• [ABOUT THIS TASK]: Your answer is the lines below, exactly, from the one that contains "match digit c with" through the one that contains "match integer s with", both included.

• [LISTED ENTRIES]:
(** * Haste GRU: the TensorFlow operator glue and the element-wise primitives

    A shallow embedding of [lib/inline_ops.h] and [frameworks/tf/gru.cc]:
    the activation-derivative templates, the process-wide cuBLAS handle
    cache, and the two operator kernels [HasteGruOp::Compute] and
    [HasteGruGradOp::Compute] that drive [ForwardPass::Iterate] and
    [BackwardPass::Iterate] over the time axis. *)

From Stdlib Require Import ZArith List Bool Lia Reals Lra.
From Stdlib Require Import Floats.SpecFloat.
Import ListNotations.

Set Implicit Arguments.

(* ====================================================================== *)
(** * lib/inline_ops.h *)
(* ====================================================================== *)

Module InlineOps.

(** The templates are written against a scalar type [T] that offers the
    arithmetic of [float] and [double]: the constant [static_cast<T>(1.0)],
    the four operations, unary minus and [exp]. *)
Class Scalar (T : Type) : Type := {
  s_one : T;
  s_add : T -> T -> T;
  s_sub : T -> T -> T;
  s_mul : T -> T -> T;
  s_div : T -> T -> T;
  s_neg : T -> T;
  s_exp : T -> T
}.

Section Templates.
Context {T : Type} `{Scalar T}.

(** [T sigmoid(const T x)] *)
Definition sigmoid (x : T) : T :=
  s_div s_one (s_add s_one (s_exp (s_neg x))).

(** [T d_sigmoid(const T sigmoid_output)] *)
Definition d_sigmoid (sigmoid_output : T) : T :=
  s_mul sigmoid_output (s_sub s_one sigmoid_output).

(** [T d_tanh(const T tanh_output)] *)
Definition d_tanh (tanh_output : T) : T :=
  s_sub s_one (s_mul tanh_output tanh_output).
End Templates.
Fixpoint digits (s : string) (acc : Z) : option Z :=
  match s with
  | EmptyString => Some acc
  | String c r =>
      match digit c with
      | Some d => digits r (10 * acc + d)
      | None => None
      end
  end.

(** An optional sign and at least one digit. *)
Definition integer (s : string) : option Z :=
  match s with
  | EmptyString => None
  | String "-" (String c r) => option_map Z.opp (digits (String c r) 0)
  | String "+" (String c r) => digits (String c r) 0
  | _ => digits s 0
  end.

(** [strconv.Atoi]: an integer literal that fits an [int]. *)
Definition atoi (s : string) : option Z :=
  match integer s with
  | Some n => if (- 2 ^ 63 <=? n) && (n <? 2 ^ 63) then Some n else None
  | None => None
  end.

Fixpoint float_of_pos (p : positive) : float64 :=
  match p with
  | xH => 1%float
  | xO q => (2 * float_of_pos q)%float
  | xI q => (2 * float_of_pos q + 1)%float
  end.

(** A whole number of size up to 2^53, which a [float64] holds exactly. *)
Definition float_of_Z (z : Z) : float64 :=
  match z with
  | Z0 => 0%float
  | Zpos p => float_of_pos p
  | Zneg p => (- float_of_pos p)%float
  end.

(** 2^n and 2^-n for the exponents of a [float64], all exact. *)
Fixpoint half_pow (p : positive) : float64 :=
  match p with
  | xH => 0.5%float
  | xO q => let h := half_pow q in (h * h)%float
  | xI q => let h := half_pow q in (h * h * 0.5)%float
  end.

Definition pow2 (x : Z) : float64 :=
  match x with
  | Z0 => 1%float
  | Zpos p => float_of_pos (2 ^ p)%positive
  | Zneg p => half_pow p
  end.

(** The [float64] nearest to [num / den], ties to even, and whether it
    overflows; [num] and [den] are above zero.  [q] is the quotient in units
    of the last place, 2^x. *)
Definition nearest (num den : Z) : float64 * bool :=
  let l := Z.log2 num - Z.log2 den in
  let e2 := if (if 0 <=? l then den * 2 ^ l <=? num else den <=? num * 2 ^ (- l))
            then l else l - 1 in
  let x := Z.max (e2 - 52) (-1074) in
  let n := if 0 <=? x then num else num * 2 ^ (- x) in
  let d := if 0 <=? x then den * 2 ^ x else den in
  let q := n / d in
  let r := n mod d in
  let q := if (d <? 2 * r) || ((d =? 2 * r) && Z.odd q) then q + 1 else q in
  if (971 <? x) || ((x =? 971) && (2 ^ 53 <=? q)) then (infinity, true)
  else ((float_of_Z q * pow2 x)%float, false).

(** The bytes of a string. *)
Definition codes (s : string) : list Z :=
  map (fun c => Z.of_nat (nat_of_ascii c)) (list_ascii_of_string s).

(** [lower(c)] of strconv: [c | ('x' - 'X')]. *)
Definition lower (c : Z) : Z := Z.lor c 32.

Definition isDigit (c : Z) : bool := (48 <=? c) && (c <=? 57).
Definition isHexLetter (c : Z) : bool := (97 <=? lower c) && (lower c <=? 102).
(** Remove the first occurrence of [x]. *)
Fixpoint remove_one {A} `{EqDecision A} (x : A) (l : list A) : list A :=
  match l with
  | [] => []
  | y :: l' => if decide (x = y) then l' else y :: remove_one x l'
  end.

Lemma Forall_remove_one {A} `{EqDecision A} (P : A -> Prop) x l :
  Forall P l -> Forall P (remove_one x l).
Proof.
  induction 1 as [|y l Hy Hl IH]; simpl; [constructor|].
  destruct (decide (x = y)); [done|]. by constructor.
Qed.

(** ** Sublists: what a [DELETE] leaves of a table *)

Lemma sublist_map_keep_unless {A B} (g : A -> B) (p : A -> bool) (l : list A) :
  map g (keep_unless p l) `sublist_of` map g l.
Proof.
  induction l as [|x l IH]; simpl; [done|].
  destruct (p x); simpl; [by apply sublist_cons | by apply sublist_skip].
Qed.

Lemma Forall_sublist_of {A} (P : A -> Prop) (l1 l2 : list A) :
  l1 `sublist_of` l2 -> Forall P l2 -> Forall P l1.
Proof.
  induction 1 as [|x l1 l2 _ IH|x l1 l2 _ IH]; intros H; [done| |].
  - inversion H; subst. constructor; auto.
  - inversion H; subst. auto.
Qed.

Lemma List_NoDup_sublist {A} (l1 l2 : list A) :
  l1 `sublist_of` l2 -> List.NoDup l2 -> List.NoDup l1.
Proof. intros Hs H. apply NoDup_ListNoDup. apply NoDup_ListNoDup in H. by eapply sublist_NoDup. Qed.

(** Two members of a list with the same image under a map without
    duplicates are equal. *)
Lemma NoDup_map_eq {A B} (f : A -> B) l x y :
  List.NoDup (map f l) -> In x l -> In y l -> f x = f y -> x = y.
Proof.
  induction l as [|a l IH]; [done|]. simpl. intros Hnd Hx Hy Hf.
  inversion Hnd as [|? ? Hn Hnd']; subst.
  destruct Hx as [<-|Hx], Hy as [<-|Hy]; auto; exfalso; apply Hn;
    [rewrite Hf | rewrite <- Hf]; by apply in_map.
Qed.

(** [find] finds nothing when no member passes the test. *)
Lemma find_none_intro {A} (f : A -> bool) l :
  (forall x, In x l -> f x = false) -> List.find f l = None.
Proof.
  induction l as [|a l IH]; intros H; [done|]. simpl.
  rewrite (H a (or_introl eq_refl)). apply IH. intros x Hx. apply H. by right.
Qed.
(* ===== verification/VehicleStore.v ===== *)
(** * VehicleStore: the vehicle-record handlers of server.js

    [post_vehicles]   POST   /api/vehicles          (server.js 541-621)
    [delete_vehicle]  DELETE /api/vehicles/:id      (server.js 623-646)
    [put_vehicle]     PUT    /api/vehicles/:id      (server.js 649-703)
    [search_by_plate] GET    /api/vehicles/search/:regNo (server.js 708-758)
    [post_images]     POST   /api/vehicles/:id/images    (server.js 824-852)

    Each handler is a computation of [SE db err] over the statements of
    [Store]; the storage-failure oracle [fault] is a section variable, so
    each handler takes it as its first argument. *)

From stdpp Require Import base list strings decidable.
From Stdlib Require Import ZArith Lia.
From S2P Require Import Prelude Schema Store.

(** ** Request bodies *)

(** One element of [req.body.tyres] (server.js 588-594). *)
Record tyre_in := {
  ti_position : string; ti_make : string; ti_number : string; ti_condition : string
}.

(** The body of [POST /api/vehicles]: the sixteen vehicle columns, the
    [documents] object (its entries, [None] when the key is absent), the
    three battery fields and the [tyres] array ([None] when absent). *)
Record create_body := {
  cb_intake : intake;
  cb_documents : option (list (string * bool));
  cb_battery_make : string;
  cb_battery_number : string;
  cb_battery_condition : string;
  cb_tyres : option (list tyre_in)
}.

Definition doc_rows (vid : nat) (entries : list (string * bool)) : list doc_row :=
  map (fun '(k, v) => {| d_vehicle_id := vid; d_doc_type := k; d_is_available := v |})
      entries.

Definition tyre_rows (vid : nat) (ts : list tyre_in) : list tyre_row :=
  map (fun t => {| t_vehicle_id := vid; t_position := ti_position t;
                   t_make := ti_make t; t_number := ti_number t;
                   t_condition := ti_condition t |}) ts.

Arguments tyre_rows : simpl never.

Definition battery_of (vid : nat) (b : create_body) : battery_row :=
  {| b_vehicle_id := vid; b_make := cb_battery_make b;
     b_number := cb_battery_number b; b_condition := cb_battery_condition b |}.

(** One element of the [documents] array of PUT /api/vehicles/:id
    (server.js 683-687). *)
Record doc_in := { di_doc_type : string; di_is_available : bool }.

Definition doc_in_rows (vid : nat) (ds : list doc_in) : list doc_row :=
  map (fun x => {| d_vehicle_id := vid; d_doc_type := di_doc_type x;
                   d_is_available := di_is_available x |}) ds.

(** The body of PUT /api/vehicles/:id, split the way line 658 splits it. *)
Record put_body := {
  pb_vehicle : vpatch;
  pb_battery : option bpatch;
  pb_tyres : option (list tyre_in);
  pb_documents : option (list doc_in)
}.

Section Handlers.
Context (fault : stmt -> db -> bool).

(** POST /api/vehicles.  [Object.entries(req.body.documents)] and
    [req.body.tyres.map] throw a [TypeError] when the key is absent;
    an empty [documents] object or [tyres] array makes the bulk insert
    a parse error.  Everything runs inside one transaction. *)
Definition post_vehicles (b : create_body) (now : Z) : handler nat :=
  transaction (
    let* pk := exec fault (InsertVehicle (cb_intake b) now) in
    let vid := insert_id pk in
    let* entries := se_of_option TypeError (cb_documents b) in
    exec fault (InsertDocuments (doc_rows vid entries)) ;;
    exec fault (InsertBattery (battery_of vid b)) ;;
    let* ts := se_of_option TypeError (cb_tyres b) in
    exec fault (InsertTyres (tyre_rows vid ts)) ;;
    se_ret vid).

(** DELETE /api/vehicles/:id: the four child tables, then the vehicle,
    in one transaction.  [checkouts] is not touched. *)
Definition delete_vehicle (vid : nat) : handler unit :=
  transaction (
    exec fault (DeleteDocuments vid) ;;
    exec fault (DeleteBattery vid) ;;
    exec fault (DeleteTyres vid) ;;
    exec fault (DeleteImages vid) ;;
    exec fault (DeleteVehicle vid) ;;
    se_ret tt).

(** The [if (tyres && tyres.length)] block of PUT /api/vehicles/:id:
    delete the vehicle's tyres, then insert the new ones. *)
Definition replace_tyres (vid : nat) (ots : option (list tyre_in)) : handler unit :=
  match ots with
  | Some (t0 :: ts) =>
      exec fault (DeleteTyres vid) ;;
      exec fault (InsertTyres (tyre_rows vid (t0 :: ts))) ;;
      se_ret tt
  | _ => se_ret tt
  end.

(** The [if (documents && documents.length)] block. *)
Definition replace_documents (vid : nat) (ods : option (list doc_in)) : handler unit :=
  match ods with
  | Some (d0 :: ds) =>
      exec fault (DeleteDocuments vid) ;;
      exec fault (InsertDocuments (doc_in_rows vid (d0 :: ds))) ;;
      se_ret tt
  | _ => se_ret tt
  end.

(** PUT /api/vehicles/:id.  The [UPDATE]s report how many rows they
    matched, and the handler ignores it. *)
Definition put_vehicle (vid : nat) (b : put_body) : handler unit :=
  transaction (
    exec fault (UpdateVehicle (pb_vehicle b) vid) ;;
    exec fault (UpdateBattery (pb_battery b) vid) ;;
    replace_tyres vid (pb_tyres b) ;;
    replace_documents vid (pb_documents b) ;;
    se_ret tt).

(** POST /api/vehicles/:id/images, after multer stored the files
    ([upload.array('images', 10)]: more than ten files are refused
    before the handler runs).  No transaction: one bulk insert. *)
Definition post_images (vid : nat) (files : list (string * string))
  : handler (list string) :=
  if Nat.ltb 10 (length files) then se_throw BadRequest else
  exec fault (InsertImages (map (fun '(fname, orig) =>
                 {| i_vehicle_id := vid; i_url := "/uploads/" ++ fname;
                    i_name := orig |}) files)) ;;
  se_ret (map fst files).
End Handlers.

• [RESPONSE]:
      match digit c with
      | Some d => digits r (10 * acc + d)
      | None => None
      end
  end.

(** An optional sign and at least one digit. *)
Definition integer (s : string) : option Z :=
  match s with
  | EmptyString => None
  | String "-" (String c r) => option_map Z.opp (digits (String c r) 0)
  | String "+" (String c r) => digits (String c r) 0
  | _ => digits s 0
  end.

(** [strconv.Atoi]: an integer literal that fits an [int]. *)
Definition atoi (s : string) : option Z :=
  match integer s with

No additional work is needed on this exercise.